Material for this exercise below:
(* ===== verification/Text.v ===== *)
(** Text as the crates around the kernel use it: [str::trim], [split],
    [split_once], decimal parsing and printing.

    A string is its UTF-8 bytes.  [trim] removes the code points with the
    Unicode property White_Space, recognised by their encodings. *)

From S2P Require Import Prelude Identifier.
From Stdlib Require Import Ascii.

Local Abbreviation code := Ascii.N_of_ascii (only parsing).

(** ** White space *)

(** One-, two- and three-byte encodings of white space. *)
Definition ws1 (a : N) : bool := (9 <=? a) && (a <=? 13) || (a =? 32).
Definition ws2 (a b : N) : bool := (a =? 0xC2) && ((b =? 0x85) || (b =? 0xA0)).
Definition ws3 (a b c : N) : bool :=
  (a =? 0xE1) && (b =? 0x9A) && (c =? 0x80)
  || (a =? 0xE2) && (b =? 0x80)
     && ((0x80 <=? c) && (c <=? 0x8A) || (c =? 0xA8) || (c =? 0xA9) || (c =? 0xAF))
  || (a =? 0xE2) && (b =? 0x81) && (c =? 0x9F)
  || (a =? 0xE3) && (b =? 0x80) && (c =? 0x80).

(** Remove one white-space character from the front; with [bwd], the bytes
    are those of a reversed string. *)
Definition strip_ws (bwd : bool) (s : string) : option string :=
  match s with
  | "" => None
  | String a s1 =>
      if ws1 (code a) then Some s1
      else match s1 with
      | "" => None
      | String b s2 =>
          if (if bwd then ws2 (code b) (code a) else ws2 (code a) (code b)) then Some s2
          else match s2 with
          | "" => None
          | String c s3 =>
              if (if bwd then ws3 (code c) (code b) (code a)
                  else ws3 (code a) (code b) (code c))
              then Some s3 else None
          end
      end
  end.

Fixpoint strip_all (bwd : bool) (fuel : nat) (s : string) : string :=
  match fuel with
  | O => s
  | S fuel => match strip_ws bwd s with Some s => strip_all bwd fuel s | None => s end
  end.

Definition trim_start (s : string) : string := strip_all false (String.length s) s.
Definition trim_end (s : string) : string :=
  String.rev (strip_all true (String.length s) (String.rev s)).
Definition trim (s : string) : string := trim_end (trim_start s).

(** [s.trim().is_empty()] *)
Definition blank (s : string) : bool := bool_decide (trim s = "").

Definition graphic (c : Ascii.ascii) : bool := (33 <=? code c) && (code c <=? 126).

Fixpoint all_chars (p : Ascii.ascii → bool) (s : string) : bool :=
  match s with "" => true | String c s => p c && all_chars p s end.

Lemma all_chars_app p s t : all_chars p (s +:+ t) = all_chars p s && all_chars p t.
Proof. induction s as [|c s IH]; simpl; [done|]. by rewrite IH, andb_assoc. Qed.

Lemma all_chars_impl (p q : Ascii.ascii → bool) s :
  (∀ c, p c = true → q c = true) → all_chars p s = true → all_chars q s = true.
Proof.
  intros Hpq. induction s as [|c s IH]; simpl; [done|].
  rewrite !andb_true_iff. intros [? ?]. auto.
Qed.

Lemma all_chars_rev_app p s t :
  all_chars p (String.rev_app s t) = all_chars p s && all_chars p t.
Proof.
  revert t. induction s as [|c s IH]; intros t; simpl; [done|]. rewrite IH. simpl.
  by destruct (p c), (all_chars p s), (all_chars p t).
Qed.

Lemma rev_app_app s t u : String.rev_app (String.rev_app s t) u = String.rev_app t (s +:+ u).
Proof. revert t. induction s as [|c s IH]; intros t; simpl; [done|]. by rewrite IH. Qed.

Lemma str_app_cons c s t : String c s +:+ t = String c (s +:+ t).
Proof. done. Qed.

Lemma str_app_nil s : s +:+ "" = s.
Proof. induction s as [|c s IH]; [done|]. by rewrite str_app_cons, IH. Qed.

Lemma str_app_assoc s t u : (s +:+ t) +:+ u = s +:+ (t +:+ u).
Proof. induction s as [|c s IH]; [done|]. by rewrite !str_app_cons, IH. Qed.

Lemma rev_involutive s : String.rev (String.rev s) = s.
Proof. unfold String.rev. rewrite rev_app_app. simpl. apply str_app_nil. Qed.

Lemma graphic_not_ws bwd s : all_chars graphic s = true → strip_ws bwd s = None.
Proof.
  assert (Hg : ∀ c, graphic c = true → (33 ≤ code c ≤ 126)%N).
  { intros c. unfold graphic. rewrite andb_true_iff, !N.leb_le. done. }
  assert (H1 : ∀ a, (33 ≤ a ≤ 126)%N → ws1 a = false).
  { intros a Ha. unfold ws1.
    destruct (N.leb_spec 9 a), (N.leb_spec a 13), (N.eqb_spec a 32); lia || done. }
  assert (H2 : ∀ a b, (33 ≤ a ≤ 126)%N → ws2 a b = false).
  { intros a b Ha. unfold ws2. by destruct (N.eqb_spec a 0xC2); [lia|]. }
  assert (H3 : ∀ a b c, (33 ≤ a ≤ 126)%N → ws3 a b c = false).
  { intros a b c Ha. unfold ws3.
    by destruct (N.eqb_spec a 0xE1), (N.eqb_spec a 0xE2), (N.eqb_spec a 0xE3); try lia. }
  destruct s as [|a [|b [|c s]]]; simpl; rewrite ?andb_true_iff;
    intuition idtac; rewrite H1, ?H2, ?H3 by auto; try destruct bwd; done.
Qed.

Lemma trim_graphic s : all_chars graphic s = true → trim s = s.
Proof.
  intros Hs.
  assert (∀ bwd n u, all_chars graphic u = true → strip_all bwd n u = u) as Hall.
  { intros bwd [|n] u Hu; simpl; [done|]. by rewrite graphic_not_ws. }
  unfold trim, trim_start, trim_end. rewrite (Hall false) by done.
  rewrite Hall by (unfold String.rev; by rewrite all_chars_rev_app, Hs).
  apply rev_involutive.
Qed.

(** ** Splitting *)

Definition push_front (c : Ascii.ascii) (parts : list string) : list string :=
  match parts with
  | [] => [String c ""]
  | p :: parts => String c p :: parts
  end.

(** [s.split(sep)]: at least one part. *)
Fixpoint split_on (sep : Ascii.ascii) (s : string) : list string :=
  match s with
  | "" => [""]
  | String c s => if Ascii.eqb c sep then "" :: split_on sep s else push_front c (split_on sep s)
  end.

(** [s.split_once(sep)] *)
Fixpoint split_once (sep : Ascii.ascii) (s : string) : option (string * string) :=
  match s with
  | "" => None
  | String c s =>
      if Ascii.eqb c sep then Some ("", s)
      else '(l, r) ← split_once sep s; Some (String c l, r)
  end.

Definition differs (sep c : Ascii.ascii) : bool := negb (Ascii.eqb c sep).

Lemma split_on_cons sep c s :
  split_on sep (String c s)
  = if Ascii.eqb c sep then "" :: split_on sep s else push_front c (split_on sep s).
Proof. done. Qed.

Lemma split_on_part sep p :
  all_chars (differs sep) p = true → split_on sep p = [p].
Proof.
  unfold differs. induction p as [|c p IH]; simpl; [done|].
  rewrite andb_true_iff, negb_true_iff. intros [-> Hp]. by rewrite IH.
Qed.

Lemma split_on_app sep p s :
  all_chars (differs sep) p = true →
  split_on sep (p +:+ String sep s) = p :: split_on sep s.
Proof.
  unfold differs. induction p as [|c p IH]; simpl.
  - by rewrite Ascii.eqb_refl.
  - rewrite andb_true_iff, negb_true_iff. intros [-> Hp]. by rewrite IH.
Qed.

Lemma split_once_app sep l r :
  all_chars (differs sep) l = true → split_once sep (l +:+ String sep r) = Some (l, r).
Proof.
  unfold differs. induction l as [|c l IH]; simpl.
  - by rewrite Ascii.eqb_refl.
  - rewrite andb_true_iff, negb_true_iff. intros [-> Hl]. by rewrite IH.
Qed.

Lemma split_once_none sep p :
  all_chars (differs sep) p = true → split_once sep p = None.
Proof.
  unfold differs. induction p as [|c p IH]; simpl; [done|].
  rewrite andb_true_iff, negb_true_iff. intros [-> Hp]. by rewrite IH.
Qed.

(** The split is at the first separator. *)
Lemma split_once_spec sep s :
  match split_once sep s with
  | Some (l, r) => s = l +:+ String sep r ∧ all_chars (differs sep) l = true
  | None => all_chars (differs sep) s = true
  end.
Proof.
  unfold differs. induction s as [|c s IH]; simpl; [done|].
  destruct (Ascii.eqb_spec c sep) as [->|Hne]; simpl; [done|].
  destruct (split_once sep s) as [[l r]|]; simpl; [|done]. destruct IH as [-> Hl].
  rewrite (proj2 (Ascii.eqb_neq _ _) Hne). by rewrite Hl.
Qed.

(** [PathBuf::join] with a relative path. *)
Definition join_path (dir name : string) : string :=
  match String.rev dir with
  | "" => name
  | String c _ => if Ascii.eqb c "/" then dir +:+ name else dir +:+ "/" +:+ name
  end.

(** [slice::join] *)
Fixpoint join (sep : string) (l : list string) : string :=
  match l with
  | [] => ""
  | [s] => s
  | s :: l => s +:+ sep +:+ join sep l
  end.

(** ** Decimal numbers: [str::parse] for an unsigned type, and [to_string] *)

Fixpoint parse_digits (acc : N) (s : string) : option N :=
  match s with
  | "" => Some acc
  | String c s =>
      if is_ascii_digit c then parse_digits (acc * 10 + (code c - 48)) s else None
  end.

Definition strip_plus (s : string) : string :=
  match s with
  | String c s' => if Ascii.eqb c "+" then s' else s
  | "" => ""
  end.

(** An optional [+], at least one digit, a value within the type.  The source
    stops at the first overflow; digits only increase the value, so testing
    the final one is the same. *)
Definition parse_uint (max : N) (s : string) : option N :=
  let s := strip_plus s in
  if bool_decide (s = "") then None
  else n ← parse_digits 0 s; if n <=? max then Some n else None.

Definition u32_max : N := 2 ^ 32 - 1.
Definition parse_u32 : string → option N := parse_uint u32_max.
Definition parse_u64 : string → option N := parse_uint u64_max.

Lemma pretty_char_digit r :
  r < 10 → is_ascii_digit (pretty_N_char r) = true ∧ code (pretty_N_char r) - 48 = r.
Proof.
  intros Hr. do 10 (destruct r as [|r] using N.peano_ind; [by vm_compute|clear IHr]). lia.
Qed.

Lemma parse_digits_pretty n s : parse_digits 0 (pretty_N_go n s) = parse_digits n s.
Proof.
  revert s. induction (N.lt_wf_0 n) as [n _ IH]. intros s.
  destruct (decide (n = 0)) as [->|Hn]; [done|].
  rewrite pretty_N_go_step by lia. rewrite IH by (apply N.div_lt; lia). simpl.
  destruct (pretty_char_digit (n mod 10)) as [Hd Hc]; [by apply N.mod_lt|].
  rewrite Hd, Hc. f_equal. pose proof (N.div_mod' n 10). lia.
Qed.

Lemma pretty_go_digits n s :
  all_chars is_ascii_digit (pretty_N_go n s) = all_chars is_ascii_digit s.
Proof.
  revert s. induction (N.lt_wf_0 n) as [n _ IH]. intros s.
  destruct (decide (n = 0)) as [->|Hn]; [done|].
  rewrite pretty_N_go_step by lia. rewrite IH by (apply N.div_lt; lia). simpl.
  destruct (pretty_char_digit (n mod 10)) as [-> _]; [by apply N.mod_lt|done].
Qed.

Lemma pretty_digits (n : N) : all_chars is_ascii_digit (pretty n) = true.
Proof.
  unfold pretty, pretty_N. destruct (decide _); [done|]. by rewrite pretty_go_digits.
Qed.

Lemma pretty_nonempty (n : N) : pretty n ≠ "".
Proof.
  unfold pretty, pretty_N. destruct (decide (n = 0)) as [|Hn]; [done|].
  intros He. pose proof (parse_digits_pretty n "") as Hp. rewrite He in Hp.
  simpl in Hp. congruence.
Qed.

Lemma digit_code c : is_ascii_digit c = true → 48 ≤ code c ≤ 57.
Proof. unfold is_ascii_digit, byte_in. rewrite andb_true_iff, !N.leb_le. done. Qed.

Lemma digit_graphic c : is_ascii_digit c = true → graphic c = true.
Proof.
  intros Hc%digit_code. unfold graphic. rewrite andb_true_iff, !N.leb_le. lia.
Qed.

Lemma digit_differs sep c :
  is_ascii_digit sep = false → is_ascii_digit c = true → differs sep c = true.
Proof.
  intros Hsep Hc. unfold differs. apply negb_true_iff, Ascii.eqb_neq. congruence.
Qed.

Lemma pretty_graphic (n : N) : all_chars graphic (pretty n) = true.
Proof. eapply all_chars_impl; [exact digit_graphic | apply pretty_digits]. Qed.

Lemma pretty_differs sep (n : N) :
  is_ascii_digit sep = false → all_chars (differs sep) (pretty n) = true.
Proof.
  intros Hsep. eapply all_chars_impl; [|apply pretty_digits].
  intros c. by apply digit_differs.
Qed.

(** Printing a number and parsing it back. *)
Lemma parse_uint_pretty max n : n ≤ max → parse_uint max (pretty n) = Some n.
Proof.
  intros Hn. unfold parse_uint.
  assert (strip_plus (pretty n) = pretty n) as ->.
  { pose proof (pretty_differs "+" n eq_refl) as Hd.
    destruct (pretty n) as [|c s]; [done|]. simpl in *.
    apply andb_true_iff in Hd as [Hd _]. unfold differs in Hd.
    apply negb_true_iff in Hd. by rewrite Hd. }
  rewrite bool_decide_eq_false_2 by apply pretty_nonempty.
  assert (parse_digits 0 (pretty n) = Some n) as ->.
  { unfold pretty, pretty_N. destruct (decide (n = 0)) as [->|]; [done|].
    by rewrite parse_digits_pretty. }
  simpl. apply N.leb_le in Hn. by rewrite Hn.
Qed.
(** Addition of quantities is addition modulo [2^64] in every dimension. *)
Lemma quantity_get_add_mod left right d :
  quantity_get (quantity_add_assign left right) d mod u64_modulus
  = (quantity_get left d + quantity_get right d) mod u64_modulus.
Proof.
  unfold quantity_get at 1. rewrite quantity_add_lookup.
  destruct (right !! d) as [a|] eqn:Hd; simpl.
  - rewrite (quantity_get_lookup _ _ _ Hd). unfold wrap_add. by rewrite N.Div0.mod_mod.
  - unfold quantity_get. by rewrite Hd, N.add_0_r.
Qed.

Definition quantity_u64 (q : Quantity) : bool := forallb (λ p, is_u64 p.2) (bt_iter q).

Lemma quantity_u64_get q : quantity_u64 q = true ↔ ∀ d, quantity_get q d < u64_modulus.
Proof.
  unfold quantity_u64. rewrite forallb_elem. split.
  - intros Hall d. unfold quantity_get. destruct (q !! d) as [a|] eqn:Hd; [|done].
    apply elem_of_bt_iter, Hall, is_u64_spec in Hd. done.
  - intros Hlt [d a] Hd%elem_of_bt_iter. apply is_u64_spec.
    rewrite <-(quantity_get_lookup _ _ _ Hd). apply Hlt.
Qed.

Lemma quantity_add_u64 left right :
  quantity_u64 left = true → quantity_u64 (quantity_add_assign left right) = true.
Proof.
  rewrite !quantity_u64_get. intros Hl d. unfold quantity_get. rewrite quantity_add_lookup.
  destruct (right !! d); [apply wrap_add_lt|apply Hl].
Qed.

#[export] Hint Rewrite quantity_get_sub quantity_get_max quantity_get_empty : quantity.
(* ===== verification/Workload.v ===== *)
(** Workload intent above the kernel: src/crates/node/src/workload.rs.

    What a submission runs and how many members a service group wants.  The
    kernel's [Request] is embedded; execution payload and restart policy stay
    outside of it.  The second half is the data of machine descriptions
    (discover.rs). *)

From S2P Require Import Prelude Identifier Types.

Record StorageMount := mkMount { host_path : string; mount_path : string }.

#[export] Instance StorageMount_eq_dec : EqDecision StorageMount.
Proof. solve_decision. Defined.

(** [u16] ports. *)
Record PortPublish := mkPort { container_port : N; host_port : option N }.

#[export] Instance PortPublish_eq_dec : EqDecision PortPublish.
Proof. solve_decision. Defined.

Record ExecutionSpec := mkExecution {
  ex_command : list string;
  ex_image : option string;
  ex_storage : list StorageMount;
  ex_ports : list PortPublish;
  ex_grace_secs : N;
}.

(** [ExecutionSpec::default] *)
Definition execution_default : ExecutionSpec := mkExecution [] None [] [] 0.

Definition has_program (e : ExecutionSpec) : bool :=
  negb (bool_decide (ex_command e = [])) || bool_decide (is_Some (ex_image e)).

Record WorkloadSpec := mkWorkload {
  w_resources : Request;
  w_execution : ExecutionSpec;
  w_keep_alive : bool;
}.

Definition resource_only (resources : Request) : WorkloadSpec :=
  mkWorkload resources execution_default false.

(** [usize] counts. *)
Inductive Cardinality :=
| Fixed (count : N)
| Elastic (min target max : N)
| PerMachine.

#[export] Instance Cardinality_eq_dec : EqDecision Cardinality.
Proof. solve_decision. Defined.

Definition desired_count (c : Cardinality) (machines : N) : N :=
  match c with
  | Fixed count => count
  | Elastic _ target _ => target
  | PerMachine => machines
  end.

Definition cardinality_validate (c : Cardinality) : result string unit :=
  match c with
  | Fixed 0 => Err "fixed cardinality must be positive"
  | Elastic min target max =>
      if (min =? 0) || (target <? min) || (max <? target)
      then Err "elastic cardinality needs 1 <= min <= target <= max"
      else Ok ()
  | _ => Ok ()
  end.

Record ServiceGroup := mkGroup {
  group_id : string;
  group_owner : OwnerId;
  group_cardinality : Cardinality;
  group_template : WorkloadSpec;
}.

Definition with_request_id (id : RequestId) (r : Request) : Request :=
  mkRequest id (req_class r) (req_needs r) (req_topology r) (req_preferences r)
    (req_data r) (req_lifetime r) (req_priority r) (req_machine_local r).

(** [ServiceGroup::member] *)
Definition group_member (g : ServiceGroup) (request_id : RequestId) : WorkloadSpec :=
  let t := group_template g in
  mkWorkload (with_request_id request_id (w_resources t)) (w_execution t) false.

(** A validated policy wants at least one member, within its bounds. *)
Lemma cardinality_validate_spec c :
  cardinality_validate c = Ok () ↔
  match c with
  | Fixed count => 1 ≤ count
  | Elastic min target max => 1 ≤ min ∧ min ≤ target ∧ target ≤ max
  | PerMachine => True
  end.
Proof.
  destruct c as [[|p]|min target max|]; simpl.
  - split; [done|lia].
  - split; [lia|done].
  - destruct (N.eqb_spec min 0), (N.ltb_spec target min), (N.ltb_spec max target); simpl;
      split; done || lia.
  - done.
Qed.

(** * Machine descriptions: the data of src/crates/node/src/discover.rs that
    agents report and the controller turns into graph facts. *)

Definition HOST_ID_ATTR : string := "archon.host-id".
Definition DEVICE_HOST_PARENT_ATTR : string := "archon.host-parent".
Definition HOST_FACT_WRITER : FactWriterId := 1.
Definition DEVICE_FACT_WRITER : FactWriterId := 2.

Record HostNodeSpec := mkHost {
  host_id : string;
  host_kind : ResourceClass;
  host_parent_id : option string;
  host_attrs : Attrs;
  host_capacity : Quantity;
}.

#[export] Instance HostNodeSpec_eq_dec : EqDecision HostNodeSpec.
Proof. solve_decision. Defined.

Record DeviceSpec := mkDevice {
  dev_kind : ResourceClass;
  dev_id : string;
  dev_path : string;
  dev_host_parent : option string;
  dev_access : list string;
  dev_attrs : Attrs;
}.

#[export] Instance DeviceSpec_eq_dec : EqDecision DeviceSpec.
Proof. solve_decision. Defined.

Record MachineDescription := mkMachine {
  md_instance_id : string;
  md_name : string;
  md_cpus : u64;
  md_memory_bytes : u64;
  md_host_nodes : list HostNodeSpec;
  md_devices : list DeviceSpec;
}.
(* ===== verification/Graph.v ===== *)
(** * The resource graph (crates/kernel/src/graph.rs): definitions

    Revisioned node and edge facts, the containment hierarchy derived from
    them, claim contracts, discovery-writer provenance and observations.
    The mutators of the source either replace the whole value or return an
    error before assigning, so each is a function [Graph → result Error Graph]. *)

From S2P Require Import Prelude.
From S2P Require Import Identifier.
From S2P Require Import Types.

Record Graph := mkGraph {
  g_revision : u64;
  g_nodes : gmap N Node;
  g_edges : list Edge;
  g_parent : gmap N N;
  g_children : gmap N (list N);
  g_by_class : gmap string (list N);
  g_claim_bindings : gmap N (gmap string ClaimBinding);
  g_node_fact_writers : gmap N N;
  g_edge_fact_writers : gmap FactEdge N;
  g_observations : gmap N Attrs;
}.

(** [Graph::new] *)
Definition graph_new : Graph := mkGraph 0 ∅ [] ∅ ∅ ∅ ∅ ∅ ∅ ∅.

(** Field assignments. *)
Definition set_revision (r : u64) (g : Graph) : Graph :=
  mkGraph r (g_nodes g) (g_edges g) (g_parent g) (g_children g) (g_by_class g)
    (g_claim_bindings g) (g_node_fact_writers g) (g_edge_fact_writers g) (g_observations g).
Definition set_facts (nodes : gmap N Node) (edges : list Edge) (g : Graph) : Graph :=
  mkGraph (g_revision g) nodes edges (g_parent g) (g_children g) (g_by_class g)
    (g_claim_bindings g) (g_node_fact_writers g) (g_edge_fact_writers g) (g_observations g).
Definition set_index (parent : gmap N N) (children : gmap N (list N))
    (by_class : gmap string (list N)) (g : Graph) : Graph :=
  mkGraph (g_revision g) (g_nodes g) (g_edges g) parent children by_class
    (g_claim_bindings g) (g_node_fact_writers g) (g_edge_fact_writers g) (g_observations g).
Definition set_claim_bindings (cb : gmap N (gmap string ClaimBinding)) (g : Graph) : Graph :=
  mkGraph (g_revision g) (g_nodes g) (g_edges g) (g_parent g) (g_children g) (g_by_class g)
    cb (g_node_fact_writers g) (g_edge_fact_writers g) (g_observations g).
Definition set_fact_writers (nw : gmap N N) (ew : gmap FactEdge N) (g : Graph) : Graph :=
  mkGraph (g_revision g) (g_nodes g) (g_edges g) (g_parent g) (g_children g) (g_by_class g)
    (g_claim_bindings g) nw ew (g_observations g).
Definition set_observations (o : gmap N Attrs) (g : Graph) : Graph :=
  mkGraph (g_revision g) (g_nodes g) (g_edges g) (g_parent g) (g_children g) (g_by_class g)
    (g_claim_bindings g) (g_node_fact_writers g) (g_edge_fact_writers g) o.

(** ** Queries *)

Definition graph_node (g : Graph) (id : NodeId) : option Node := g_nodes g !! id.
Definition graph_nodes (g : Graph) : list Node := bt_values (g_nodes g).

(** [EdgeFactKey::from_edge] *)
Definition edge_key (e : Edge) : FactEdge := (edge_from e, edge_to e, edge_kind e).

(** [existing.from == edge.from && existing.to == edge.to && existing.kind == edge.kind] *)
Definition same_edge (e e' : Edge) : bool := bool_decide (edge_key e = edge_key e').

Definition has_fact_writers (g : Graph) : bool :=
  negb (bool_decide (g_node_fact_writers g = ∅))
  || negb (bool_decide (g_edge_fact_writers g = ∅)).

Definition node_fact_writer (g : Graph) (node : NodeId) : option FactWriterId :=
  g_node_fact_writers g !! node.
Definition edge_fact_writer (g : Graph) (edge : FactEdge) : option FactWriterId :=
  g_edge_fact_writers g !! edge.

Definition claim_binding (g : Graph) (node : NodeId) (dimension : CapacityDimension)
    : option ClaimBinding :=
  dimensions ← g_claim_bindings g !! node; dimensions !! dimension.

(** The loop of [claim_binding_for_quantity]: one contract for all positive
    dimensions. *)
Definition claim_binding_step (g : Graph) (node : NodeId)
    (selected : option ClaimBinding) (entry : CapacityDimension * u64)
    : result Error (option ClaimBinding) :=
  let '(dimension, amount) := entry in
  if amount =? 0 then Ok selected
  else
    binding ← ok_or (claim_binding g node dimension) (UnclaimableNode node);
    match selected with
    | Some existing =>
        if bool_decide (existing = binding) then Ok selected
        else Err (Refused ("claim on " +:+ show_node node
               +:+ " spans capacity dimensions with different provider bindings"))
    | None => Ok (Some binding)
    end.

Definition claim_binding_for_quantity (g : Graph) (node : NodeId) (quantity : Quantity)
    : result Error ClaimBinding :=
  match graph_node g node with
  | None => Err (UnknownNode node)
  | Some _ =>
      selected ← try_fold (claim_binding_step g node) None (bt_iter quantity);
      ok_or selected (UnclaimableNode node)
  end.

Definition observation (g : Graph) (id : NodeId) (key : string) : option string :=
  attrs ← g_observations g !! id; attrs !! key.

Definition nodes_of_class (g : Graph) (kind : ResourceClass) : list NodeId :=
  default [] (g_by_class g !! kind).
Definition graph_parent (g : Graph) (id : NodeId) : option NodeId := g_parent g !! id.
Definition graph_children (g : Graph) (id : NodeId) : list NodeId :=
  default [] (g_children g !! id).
End of Material for this exercise.
- [Assigned task]
Using the entries above, return exactly the lines from the line with "assert (∀ bwd" to the line with "(** ** Splitting *)", counting both of those lines.

- [Task response]
  assert (∀ bwd n u, all_chars graphic u = true → strip_all bwd n u = u) as Hall.
  { intros bwd [|n] u Hu; simpl; [done|]. by rewrite graphic_not_ws. }
  unfold trim, trim_start, trim_end. rewrite (Hall false) by done.
  rewrite Hall by (unfold String.rev; by rewrite all_chars_rev_app, Hs).
  apply rev_involutive.
Qed.

(** ** Splitting *)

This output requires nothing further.